Former President Donald Trump took more than 200 measures to reinforce the decades-old U.S. trade and travel embargo on Cuba, largely unraveling former President Barack Obama’s historic 2014 move to thaw relations between the Cold War foes.
Trump’s policy toward Cuba, which included a tightening of sanctions and limits on remittances and travel, plunged the island’s struggling economy further into crisis and deepened the divide between families on either side of the Florida straits.
Biden, who was Obama’s vice president, said during the 2020 presidential campaign that he would reverse policies on Cuba that “have inflicted harm on the Cuban people and done nothing to advance democracy and human rights.”
Carlos Fernandez de Cossio, Cuba’s top diplomat in charge of relations with the United States, said Biden’s pledges suggested he wanted to restart where he and Obama left off.
“Everything could be rolled back in the short term if that were the government’s will,” he said in an interview with Reuters, reiterating Cuba’s stance that it would not make political concessions in return for an easing of sanctions but was open to a mutually beneficial dialogue.
Fernandez de Cossio said it was positive that Biden’s team included several people with experience interacting with Cuba and who would not be swayed by simplified narratives.
“This team has more experience than any other in the past 60 years,” he said.
HOPES FOR VISAS
One of the top hopes of many Cubans is for the United States to reopen its consulate in Havana, which was closed after U.S. diplomats suffered a spate of unexplained illnesses, and to resume the pace of visa processing.

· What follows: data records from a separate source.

(* ===== verification/reconciliation.v ===== *)
(** * Package reconciliation

    Comparison of local and remote entries ([internal/reconciliation/reconcile.go]). *)

From S2P Require Import Prelude.
From S2P Require Import golang.
From S2P Require Import domain.

Open Scope string_scope.
Open Scope list_scope.
Open Scope Z_scope.

Record Entry := mkEntry {
  en_ID : string; en_ExternalID : string; en_Kind : string; en_Amount : Z; en_OccurredAt : Time }.

Record Difference := mkDifference {
  df_ExternalID : string; df_Reason : string; df_Local : option Entry; df_Remote : option Entry }.

(** The map that a loop over entries fills. *)
Definition by_external (es : list Entry) : gmap string Entry :=
  foldl (fun m v => <[en_ExternalID v := v]> m) ∅ es.

(** The body of the last loop: what it appends for a key. *)
Definition difference (lm rm : gmap string Entry) (k : string) : option Difference :=
  match lm !! k, rm !! k with
  | None, r => Some (mkDifference k "missing_local" None r)
  | Some l, None => Some (mkDifference k "missing_remote" (Some l) None)
  | Some l, Some r =>
      if decide (en_Kind l <> en_Kind r \/ en_Amount l <> en_Amount r \/
                 en_OccurredAt l <> en_OccurredAt r)
      then Some (mkDifference k "different_values" (Some l) (Some r)) else None
  end.

(** [lorder] and [rorder]: the orders in which the two maps are ranged over. *)
Definition Compare `{SortSlice} (lorder rorder : list string) (local remote : list Entry)
    : list Difference :=
  let lm := by_external local in
  let rm := by_external remote in
  let keys := lorder ++ filter (fun k => lm !! k = None) rorder in
  let keys := sort_Slice string_less keys in
  omap (difference lm rm) keys.

Definition Validate (e : Entry) : option error :=
  if decide (en_ExternalID e = "" \/ en_Kind e = "" \/ IsZero (en_OccurredAt e))
  then Some ErrInvalid else None.

(** ** Specification *)

(** The entry that counts for an identifier: the last of its list. *)
Definition last_entry (k : string) (es : list Entry) : option Entry :=
  last (filter (fun e => en_ExternalID e = k) es).

(** Two entries that agree. *)
Definition same_values (l r : Entry) : Prop :=
  en_Kind l = en_Kind r /\ en_Amount l = en_Amount r /\ en_OccurredAt l = en_OccurredAt r.

(** What is to be reported of an identifier. *)
Inductive reported (k : string) (local remote : list Entry) : Difference -> Prop :=
  | missing_local r :
      last_entry k local = None -> last_entry k remote = Some r ->
      reported k local remote (mkDifference k "missing_local" None (Some r))
  | missing_remote l :
      last_entry k local = Some l -> last_entry k remote = None ->
      reported k local remote (mkDifference k "missing_remote" (Some l) None)
  | different_values l r :
      last_entry k local = Some l -> last_entry k remote = Some r -> ~ same_values l r ->
      reported k local remote (mkDifference k "different_values" (Some l) (Some r)).

Lemma by_external_lookup es k : by_external es !! k = last_entry k es.
Proof.
  unfold by_external, last_entry. induction es as [|e es IH] using rev_ind; [done|].
  rewrite foldl_app, filter_app. simpl. rewrite lookup_insert, IH, filter_cons, filter_nil.
  repeat case_decide; try done.
  - by rewrite last_snoc.
  - by rewrite app_nil_r.
Qed.

Lemma difference_reported local remote k d :
  is_Some (by_external local !! k) \/ is_Some (by_external remote !! k) ->
  difference (by_external local) (by_external remote) k = Some d <-> reported k local remote d.
Proof.
  unfold difference. rewrite !by_external_lookup. intros Hk. split.
  - destruct (last_entry k local) eqn:El, (last_entry k remote) eqn:Er.
    + case_decide as Hd; [|done]. intros [= <-]. constructor; [done..|].
      unfold same_values. tauto.
    + intros [= <-]. by constructor.
    + intros [= <-]. by constructor.
    + by destruct Hk as [[]|[]].
  - destruct 1 as [r Hl Hr|l Hl Hr|l r Hl Hr Hd]; rewrite Hl, Hr; [done..|].
    rewrite decide_True; [done|]. unfold same_values in Hd.
    destruct (decide (en_Kind l = en_Kind r)); [|tauto].
    destruct (decide (en_Amount l = en_Amount r)); tauto.
Qed.

(** The keys of both maps, each once. *)
Lemma compared_keys local remote lorder rorder :
  range_order (by_external local) lorder -> range_order (by_external remote) rorder ->
  let keys := lorder ++ filter (fun k => by_external local !! k = None) rorder in
  NoDup keys /\ forall k, k ∈ keys <->
    is_Some (by_external local !! k) \/ is_Some (by_external remote !! k).
Proof.
  intros [Hnl Hl] [Hnr Hr] keys. split.
  - apply NoDup_app. split_and!; [done| |by apply NoDup_filter].
    intros k Hk%Hl Hk'. apply list_elem_of_filter in Hk' as [Hk' _]. rewrite Hk' in Hk. by destruct Hk.
  - intros k. subst keys. rewrite elem_of_app, list_elem_of_filter, Hl, Hr.
    destruct (by_external local !! k); naive_solver.
Qed.

Lemma difference_key lm rm k d : difference lm rm k = Some d -> df_ExternalID d = k.
Proof. unfold difference. split_cases; naive_solver. Qed.

(** A sorted list of keys stays sorted, by the keys of the differences, where some
    are passed over. *)
Lemma omap_sorted lm rm keys :
  NoDup keys -> sorted_by string_less keys ->
  StronglySorted (fun d d' => string_less (df_ExternalID d) (df_ExternalID d') = true)
    (omap (difference lm rm) keys).
Proof.
  intros Hnd Hs. induction Hs as [|k keys Hs IH Hk]; simpl; [constructor|].
  apply NoDup_cons in Hnd as [Hni Hnd]. destruct (difference lm rm k) as [d|] eqn:Hd; [|auto].
  constructor; [auto|]. apply Forall_forall. intros d' (k' & Hk' & Hd')%list_elem_of_omap.
  rewrite (difference_key _ _ _ _ Hd), (difference_key _ _ _ _ Hd').
  rewrite Forall_forall in Hk. specialize (Hk k' Hk').
  destruct (string_less k k') eqn:E; [done|]. by rewrite (string_less_total _ _ E Hk) in Hni.
Qed.

(** C32. A comparison reports exactly the identifiers on which the last entries of
    the two sides differ, with the reason and the entries, each once and in order
    of identifiers, in whatever order the maps are ranged over. *)
Theorem Compare_reports `{SortSlice} lorder rorder local remote :
  range_order (by_external local) lorder -> range_order (by_external remote) rorder ->
  let out := Compare lorder rorder local remote in
  (forall d, d ∈ out <-> reported (df_ExternalID d) local remote d) /\
  StronglySorted (fun d d' => string_less (df_ExternalID d) (df_ExternalID d') = true) out.
Proof.
  intros Hl Hr out. destruct (compared_keys _ _ _ _ Hl Hr) as [Hnd Hkeys].
  unfold out, Compare. set (keys := sort_Slice _ _).
  assert (Hp : keys ≡ₚ lorder ++ filter (fun k => by_external local !! k = None) rorder)
    by apply sort_Slice_perm.
  split.
  - intros d. rewrite list_elem_of_omap. split.
    + intros (k & Hk & Hd). rewrite Hp, Hkeys in Hk.
      rewrite (difference_key _ _ _ _ Hd). by apply difference_reported.
    + intros Hd. exists (df_ExternalID d).
      assert (Hin : is_Some (by_external local !! df_ExternalID d) \/
                    is_Some (by_external remote !! df_ExternalID d)).
      { rewrite !by_external_lookup. inversion Hd as [r Hn Hs|l Hs Hn|l r Hs Hn]; rewrite Hs; eauto. }
      split; [by rewrite Hp, Hkeys|]. by apply difference_reported.
  - apply omap_sorted; [by rewrite Hp|]. apply sort_Slice_sorted. auto with go.
Qed.

Definition sample_entry (id : string) (amount : Z) : Entry := mkEntry id id "fee" amount 5.

Lemma Compare_reports_witness :
  let local := [sample_entry "a" 1; sample_entry "b" 2; sample_entry "b" 3] in
  let remote := [sample_entry "c" 4; sample_entry "b" 3; sample_entry "a" 9] in
  map df_Reason (Compare (H := stable_sort) ["b"; "a"] ["a"; "c"; "b"] local remote) =
    ["different_values"; "missing_local"] /\
  StronglySorted (fun d d' => string_less (df_ExternalID d) (df_ExternalID d') = true)
    (Compare (H := stable_sort) ["b"; "a"] ["a"; "c"; "b"] local remote).
Proof.
  intros local remote. split; [vm_compute; reflexivity|].
  apply (Compare_reports (H := stable_sort)).
  - split; [repeat constructor; set_solver|]. intros k. unfold local. simpl.
    rewrite by_external_lookup. unfold last_entry. simpl. rewrite !filter_cons, filter_nil. simpl.
    rewrite !elem_of_cons, elem_of_nil. repeat case_decide; naive_solver.
  - split; [repeat constructor; set_solver|]. intros k. unfold remote.
    rewrite by_external_lookup. unfold last_entry. rewrite !filter_cons, filter_nil. simpl.
    rewrite !elem_of_cons, elem_of_nil. repeat case_decide; naive_solver.
Defined.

Angel Garbey, 28, applied for a U.S. visa two years ago but is among those still waiting for an appointment to collect it. U.S. visas for Cubans are being distributed in Guyana, and there are currently no flights between Cuba and Guyana due to the coronavirus pandemic.
“I haven’t been able to meet my son,” said Garbey, whose son was born in the United States five months ago. “It’s tough.”

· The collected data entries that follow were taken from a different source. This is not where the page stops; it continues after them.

(** C24. However the workers interleave, a batch ends with a result for every value,
    once, unless the context was done: each result is the value with its handler's
    error, or says that the value was passed over, which happens only after the
    context was done or, when the processor stops on errors, after a value failed. *)
Theorem Run_results (p : Processor) (values : list T) handle out ctx :
  Handle p = Some handle -> Run p values out ctx ->
  NoDup (map Index out) /\
  (ctx = false -> map Index out ≡ₚ seq 0 (length values)) /\
  Forall (fun r => Index r < length values /\ (handled handle values r \/ skipped r)) out /\
  (ctx = false -> StopOnError p = false -> Forall (handled handle values) out) /\
  (ctx = false -> Exists (fun r => ~ handled handle values r) out ->
     Exists (fun r => handled handle values r /\ Err_ r <> None) out).
Proof.
  intros Hh HR. destruct HR as [|handle' c Hh' Hc [Hnext Hfin]]; [congruence|].
  assert (handle' = handle) as -> by congruence.
  destruct (reachable_ok _ _ _ _ _ Hc) as [Hn Ha Hr Hd _ Hcan].
  assert (Hbusy : omap busy (workers c) = []).
  { clear -Hfin. induction Hfin as [|w ws -> _ IH]; [done|]. exact IH. }
  rewrite Hbusy, Hnext in Ha. simpl in Ha. rewrite Forall_forall in Hr. split_and!.
  - assert (Hnd : NoDup (dropped c ++ map Index (results c))) by (rewrite Ha; apply NoDup_seq).
    by apply NoDup_app in Hnd as (_ & _ & ?).
  - intros Hx. by rewrite Hd in Ha.
  - apply Forall_forall. intros r Hin. split; [|destruct (Hr r Hin); tauto].
    assert (Hs : Index r ∈ seq 0 (length values)).
    { rewrite <- Ha, elem_of_app. right. by apply list_elem_of_fmap_2. }
    apply elem_of_seq in Hs. lia.
  - intros Hx Hstop. apply Forall_forall. intros r Hin.
    destruct (Hr r Hin) as [?|[_ Hct]]; [done|]. destruct (Hcan Hct) as [|[]]; congruence.
  - intros Hx (r & Hin & Hnh)%Exists_exists. apply Exists_exists.
    destruct (Hr r Hin) as [?|[_ Hct]]; [done|].
    destruct (Hcan Hct) as [|(_ & r' & ? & ? & ?)]; [congruence|eauto].
Qed.

(** C25. A batch always ends: whatever the interleaving, the pool takes at most five
    steps per value and one per worker besides, and it can go on as long as [Run]
    has not returned. *)
Theorem Run_terminates (p : Processor) (values : list T) handle k c :
  nsteps (step (StopOnError p) handle values) k (start p) c ->
  k <= 5 * length values + Z.to_nat (Z.max 1 (Workers p)) + 1 /\
  (finished values c \/ exists c', step (StopOnError p) handle values c c').
Proof.
  intros Hk. split.
  - pose proof (measure_bound _ (measure values) _ _ _ (step_measure _ _ _) Hk).
    pose proof (start_measure values p). lia.
  - destruct (decide (next c = length values /\ Forall (fun w => w = Exited) (workers c)))
      as [?|Hnf]; [by left|right].
    assert (Hw : length (workers c) = length (workers (start p))).
    { clear -Hk. induction Hk as [|k c c1 c2 Hs _ IH]; [done|].
      rewrite IH. by apply step_workers in Hs. }
    apply progress.
    + apply reachable_ok with p. eapply rtc_nsteps_2. exact Hk.
    + intros E. rewrite E in Hw. unfold start in Hw. simpl in Hw.
      rewrite length_replicate in Hw. case_decide; lia.
    + exact Hnf.
Qed.
End bulk.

Cubans working in the all-important tourism sector also hope Biden will expand U.S. travel to Cuba, which boomed during the Obama-era detente and fostered a fledgling private sector with bed-and-breakfast businesses and restaurants mushrooming across the island.
More remotely, there is the possibility Biden, whose Democratic Party now effectively controls both chambers of the U.S. Congress, could lift the embargo on Cuba, said Carlos Alzugaray, a former Cuban diplomat.
There are, however, a number of hurdles to a serious U.S.-Cuba rapprochement, including the unresolved matter of how the U.S. diplomats became ill in Havana, Cuba’s continued support for Venezuelan socialist President Nicolas Maduro, Cuba’s recent crackdown on domestic political opponents and political opposition in the United States, especially in Florida where many Cuban-American voters reside.
“There’s a danger … the Biden administration will fall back into the old habit of a piecemeal, quid pro quo approach in which the United States takes only limited steps and demands Cuban concessions on its internal politics,” said William LeoGrande, a professor of government at American University. “That’s a formula for paralysis.”